(** * Beiwe backend: the file-processing orchestrator and the per-user worker

    Shallow embedding of [celery_data_processing/data_processing_tasks.py]:
    - [Worker]: [celery_process_file_chunks], the per-user loop that pages
      through the pending files, skips the bad ones and mails the bundle of
      errors at the end;
    - [Orchestrator]: [create_file_processing_tasks], which takes the
      file-process lock, queues one celery task per user and polls the
      futures.

    Python integers are unbounded, so counts are [Z].  The database, the
    celery broker and the mailer are collaborators outside the file: they are
    the variables of the two sections.  [print] statements only write to
    stdout and are left out. *)

From Stdlib Require Import ZArith List Ascii String Bool Lia.
Import ListNotations.
Open Scope string_scope.
Open Scope list_scope.
Open Scope Z_scope.

(** ** Exceptions and results *)

Inductive Exn : Type :=
| ProcessingOverlapError (msg : string)
| ValueError (msg : string)
| BundledError (errors : list string)
| ExternalError (msg : string).

Inductive Result (A : Type) : Type :=
| Ok (a : A)
| Raise (e : Exn).

Arguments Ok {A} a.
Arguments Raise {A} e.

Definition UserId := string.

Module Worker.

(** [cronutils.ErrorHandler]: the object collects the errors raised under it;
    [raise_errors] raises one [BundledError] when it holds any. *)
Record ErrorHandler : Type := { errors : list string }.

Definition ErrorHandler_new : ErrorHandler := {| errors := [] |}.

Definition raise_errors (eh : ErrorHandler) : Result unit :=
  match errors eh with
  | [] => Ok tt
  | _ :: _ => Raise (BundledError (errors eh))
  end.

(** What the worker does to its collaborators, in order. *)
Inductive Event : Type :=
| EvCount (user_id : UserId) (returned : Z)
| EvProcess (count skip_count : Z) (user_id : UserId) (returned : Z)
| EvEmail (e : Exn) (subject : string).

Definition is_process (ev : Event) : bool :=
  match ev with EvProcess _ _ _ _ => true | _ => false end.

Definition is_email (ev : Event) : bool :=
  match ev with EvEmail _ _ => true | _ => false end.

(** Sum of the bad-file counts the processor returned in a trace. *)
Fixpoint bad_reported (tr : list Event) : Z :=
  match tr with
  | [] => 0
  | EvProcess _ _ _ d :: tr' => d + bad_reported tr'
  | _ :: tr' => bad_reported tr'
  end.
Lemma expand_all_collapse_all_controls_witness :
  LeadInfoAccordion.reachable LeadInfoAccordion.initial
  ∧ ∃ expand_all collapse_all accordion,
      LeadInfoAccordion.render Samples.lead_props LeadInfoAccordion.initial
      = LeadInfoAccordion.Panel "c-1" expand_all collapse_all accordion
      ∧ LeadInfoAccordion.press Samples.lead_props expand_all
          LeadInfoAccordion.initial
        = list_to_set (LeadInfoAccordion.Object_keys
                         (LeadInfoAccordion.sections Samples.lead))
      ∧ LeadInfoAccordion.press Samples.lead_props collapse_all
          LeadInfoAccordion.initial = ∅
      ∧ (Dom.disabled expand_all = true
         ↔ LeadInfoAccordion.initial
           = list_to_set (LeadInfoAccordion.Object_keys
                            (LeadInfoAccordion.sections Samples.lead)))
      ∧ (Dom.disabled collapse_all = true ↔ LeadInfoAccordion.initial = ∅).
Proof.
  split; [constructor|].
  apply (expand_all_collapse_all_controls Samples.lead
           LeadInfoAccordion.initial).
  constructor.
Defined.

(** C10.  The initial expanded-state is the set of the eight section keys,
    and toggling a section of the section order, Expand All and Collapse
    All each keep the expanded-state a subset of those keys, so that every
    state the panel reaches is one; for such a state the check [size = 8]
    holds exactly when all sections are expanded and the check [size = 0]
    exactly when none is. *)
Theorem expanded_state_stays_within_section_keys (s : gset string) :
  s ⊆ LeadInfoAccordion.section_keys →
  (LeadInfoAccordion.initial = LeadInfoAccordion.section_keys
   ∧ size LeadInfoAccordion.section_keys = 8%nat
   ∧ ∀ t, LeadInfoAccordion.reachable t → t ⊆ LeadInfoAccordion.section_keys)
  ∧ (∀ k, k ∈ LeadInfoAccordion.sectionOrder →
          LeadInfoAccordion.toggleSection (LeadInfoAccordion.key_name k) s
          ⊆ LeadInfoAccordion.section_keys)
  ∧ (∀ d, LeadInfoAccordion.expandAll d s ⊆ LeadInfoAccordion.section_keys)
  ∧ LeadInfoAccordion.collapseAll s ⊆ LeadInfoAccordion.section_keys
  ∧ (size s = 8%nat ↔ s = LeadInfoAccordion.section_keys)
  ∧ (size s = 0%nat ↔ s = ∅).
Proof.
  intros Hs.
  split; [split; [apply initial_section_keys|];
          split; [apply size_section_keys | apply reachable_subseteq]|].
  split; [intros k _; by apply toggleSection_subseteq|].
  split; [intros d; by apply expandAll_subseteq|].
  split; [apply empty_subseteq|].
  split.
  - rewrite <- (allExpanded_iff s Hs). unfold LeadInfoAccordion.allExpanded.
    by rewrite bool_decide_eq_true.
  - rewrite <- (allCollapsed_iff s). unfold LeadInfoAccordion.allCollapsed.
    by rewrite bool_decide_eq_true.
Qed.

Lemma expanded_state_stays_within_section_keys_witness :
  LeadInfoAccordion.initial ⊆ LeadInfoAccordion.section_keys
  ∧ (size LeadInfoAccordion.initial = 8%nat
     ↔ LeadInfoAccordion.initial = LeadInfoAccordion.section_keys).
Proof.
  split; [done|].
  apply (expanded_state_stays_within_section_keys LeadInfoAccordion.initial).
  done.
Defined.

(** * Further properties of the components *)

(** ** Polygon colours and layers *)

Section ColourFacts.
Import ServiceAreaLayers.




(** X2. A style that starts with [#poly-] and six hexadecimal digits, as
    in [#poly-9C27B0-1200-179], gives those six digits after a [#],
    whatever follows. *)
Theorem getPolygonColor_poly_prefix (h rest : string) :
  String.length h = 6%nat →
  forallb is_hex (String.list_ascii_of_string h) = true →
  getPolygonColor (Some ("#poly-" +:+ h +:+ rest)) = "#" +:+ h.
Proof.
  intros Hl Hh.
  destruct h as [|a [|b [|c [|d [|e [|f [|? ?]]]]]]]; try done.
  unfold getPolygonColor. simpl in *.
  unfold match_here. simpl. by rewrite Hh.
Qed.
End ColourFacts.
(** C5 (amended). Let [id] be a non-empty identifier over the alphabet
    of the capture group (any character but [&], line feed, [?] and
    [#]), followed in the URL by nothing or by a character outside that
    alphabet, and let the URL begin with a prefix without the letter
    [y] (such as [https://www.]). For the three shapes [watch?v=<id>],
    [youtu.be/<id>] and [embed/<id>] the resolver returns [id]. For the
    reordered query [watch?<query>v=<id>] it returns [id] when the
    query is not empty, does not begin with [v=] and has no line feed,
    when neither the query nor what follows it contains a slash, and
    when [v=] does not occur again in the identifier or behind it. The
    first pattern has precedence: whatever it captures is the result. *)
Theorem extract_video_id_of_shapes (id pre rest : string) :
  id <> "" ->
  PyStr.all_chars Re.id_char id = true ->
  PyStr.contains "y" pre = false ->
  ends_id rest = true ->
  extract_video_id (pre ++ "youtube.com/watch?v=" ++ id ++ rest) = Some id /\
  extract_video_id (pre ++ "youtu.be/" ++ id ++ rest) = Some id /\
  extract_video_id (pre ++ "youtube.com/embed/" ++ id ++ rest) = Some id /\
  (forall query : string,
     query <> "" ->
     PyStr.startswith "v=" query = false ->
     PyStr.all_chars Re.dot query = true ->
     PyStr.contains "/" (query ++ id ++ rest) = false ->
     PyStr.occurs "v=" (id ++ rest) = false ->
     extract_video_id (pre ++ "youtube.com/watch?" ++ query ++ "v=" ++ id ++ rest)
     = Some id) /\
  (forall (url : string) (m : option string),
     Re.search Re.pattern1 url = Some m -> extract_video_id url = m).
Proof.
  intros Hne Hid Hpre Hr.
  pose proof (group1_identifier id rest Hne Hid Hr) as Hg.
  split; [|split; [|split; [|split]]].
  - rewrite extract_video_id_unfold.
    rewrite (search_skip Re.match1 "y" pre _ match1_needs_y Hpre).
    now rewrite (search_here _ _ id (match1_watch _ _ Hg)).
  - rewrite extract_video_id_unfold.
    rewrite (search_skip Re.match1 "y" pre _ match1_needs_y Hpre).
    now rewrite (search_here _ _ id (match1_short _ _ Hg)).
  - rewrite extract_video_id_unfold.
    rewrite (search_skip Re.match1 "y" pre _ match1_needs_y Hpre).
    now rewrite (search_here _ _ id (match1_embed _ _ Hg)).
  - intros query Hq Hv Hdot Hslash Hocc.
    rewrite extract_video_id_unfold.
    set (T := query ++ "v=" ++ id ++ rest).
    assert (H1 : Re.scan Re.match1 (pre ++ "youtube.com/watch?" ++ T) = None).
    { rewrite (search_skip Re.match1 "y" pre _ match1_needs_y Hpre).
      change ("youtube.com/watch?" ++ T)
        with (String "y" ("outube.com/watch?" ++ T)).
      rewrite search_cons.
      - rewrite (search_skip Re.match1 "y" "outube.com/watch?" T
                   match1_needs_y eq_refl).
        apply no_slash_no_match1. subst T.
        rewrite contains_append in Hslash.
        apply orb_false_iff in Hslash. destruct Hslash as [Hs1 Hs2].
        rewrite contains_append, Hs1.
        change ("v=" ++ id ++ rest) with (String "v" (String "=" (id ++ rest))).
        simpl. exact Hs2.
      - change (String "y" ("outube.com/watch?" ++ T))
          with ("youtube.com/watch?" ++ T).
        apply match1_watch_query. subst T. now apply literal_v_query. }
    rewrite H1.
    rewrite (search_skip Re.match2 "y" pre _ match2_needs_y Hpre).
    apply search_here. unfold Re.match2. rewrite literal_append.
    subst T. now apply star_v_last.
  - intros url m H. unfold extract_video_id, patterns, first_match.
    now rewrite H.
Qed.

(** C6 (amended). For every non-empty string that contains none of the
    recognised URL shapes [extract_video_id] returns [None], and the
    handler of [/api/summarize] answers status 400 with the body
    [{"error": "Invalid YouTube URL"}] and calls no provider. *)
Theorem unrecognized_url_is_rejected (u : string) (log : llm_log) :
  u <> "" ->
  ~ recognized_shape u ->
  extract_video_id u = None /\
  summarize list_transcripts chat_completion OPENAI_MODEL
    (mkSummarizeBody (Some u)) log
  = (error_response "Invalid YouTube URL" 400, log).
Proof.
  intros Hne Hs. apply extract_none_iff in Hs. split; [assumption|].
  unfold summarize. simpl url.
  destruct u as [|a u]; [congruence|]. simpl PyStr.truthy. simpl negb.
  cbv iota. now rewrite Hs.
Qed.

End ResolverClaims.

(* ================================================================= *)
(** ** The functions around the parsers and the fetcher *)

Section PipelineFacts.

Variable list_transcripts : string -> result TranscriptList.
Variable chat_completion : chat_request -> result (option string).
Variable json_loads : string -> result json.
Variable OPENAI_MODEL : option string.

(** [generate_quiz_with_ai] sends one request and hands the content of
    the answer to its parsing step. *)
Lemma generate_quiz_with_ai_parses (s : string) (log : llm_log)
    (content : option string) :
  chat_completion (quiz_request OPENAI_MODEL s) = Return content ->
  generate_quiz_with_ai chat_completion json_loads OPENAI_MODEL s log
  = (parse_quiz json_loads content,
     (log ++ [ quiz_request OPENAI_MODEL s ])%list).
Proof. intros H. unfold generate_quiz_with_ai. now rewrite H. Qed.

Lemma generate_matching_pairs_with_ai_parses (s : string) (log : llm_log)
    (content : option string) :
  chat_completion (pairs_request OPENAI_MODEL s) = Return content ->
  generate_matching_pairs_with_ai chat_completion json_loads OPENAI_MODEL s log
  = (parse_pairs json_loads content,
     (log ++ [ pairs_request OPENAI_MODEL s ])%list).
Proof. intros H. unfold generate_matching_pairs_with_ai. now rewrite H. Qed.

(** X6. Without an English track and without any track the function
    fails on the index of the empty list, with the message "Failed to
    get transcript: list index out of range", not with the message of
    a missing transcript. *)
Lemma no_track_at_all (video_id : string) (tl : TranscriptList) (e : exn) :
  list_transcripts video_id = Return tl ->
  find_transcript tl [ "en" ] = Raise e ->
  tracks tl = [] ->
  get_youtube_transcript list_transcripts video_id
  = Raise (Exception "Failed to get transcript: list index out of range").
Proof.
  intros Hl Hf Ht. unfold get_youtube_transcript, choose_track.
  rewrite Hl. simpl. now rewrite Hf, Ht.
Qed.

(** X13. When the URL resolves and the fetcher fails, the handler of
    [/api/summarize] answers status 500 with the message of the
    failure, and no chat request is sent. *)
Lemma summarize_transcript_failure (u video_id : string) (e : exn)
    (log : llm_log) :
  extract_video_id u = Some video_id ->
  get_youtube_transcript list_transcripts video_id = Raise e ->
  summarize list_transcripts chat_completion OPENAI_MODEL
    (mkSummarizeBody (Some u)) log
  = (error_response (str e) 500, log).
Proof.
  intros Hx Hg. unfold summarize. simpl url.
  destruct u as [|a u]; [discriminate|].
  simpl PyStr.truthy. simpl negb. cbv iota.
  rewrite Hx, (extract_nonempty _ _ Hx). simpl negb. cbv iota.
  now rewrite Hg.
Qed.

End PipelineFacts.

********************

> _Required work_
Every line above from the line with "ends_id rest = true ->" to the line with "(forall (url : string)", inclusive, must be returned exactly; no other line belongs in the reply.

> _Task result_
  ends_id rest = true ->
  extract_video_id (pre ++ "youtube.com/watch?v=" ++ id ++ rest) = Some id /\
  extract_video_id (pre ++ "youtu.be/" ++ id ++ rest) = Some id /\
  extract_video_id (pre ++ "youtube.com/embed/" ++ id ++ rest) = Some id /\
  (forall query : string,
     query <> "" ->
     PyStr.startswith "v=" query = false ->
     PyStr.all_chars Re.dot query = true ->
     PyStr.contains "/" (query ++ id ++ rest) = false ->
     PyStr.occurs "v=" (id ++ rest) = false ->
     extract_video_id (pre ++ "youtube.com/watch?" ++ query ++ "v=" ++ id ++ rest)
     = Some id) /\
  (forall (url : string) (m : option string),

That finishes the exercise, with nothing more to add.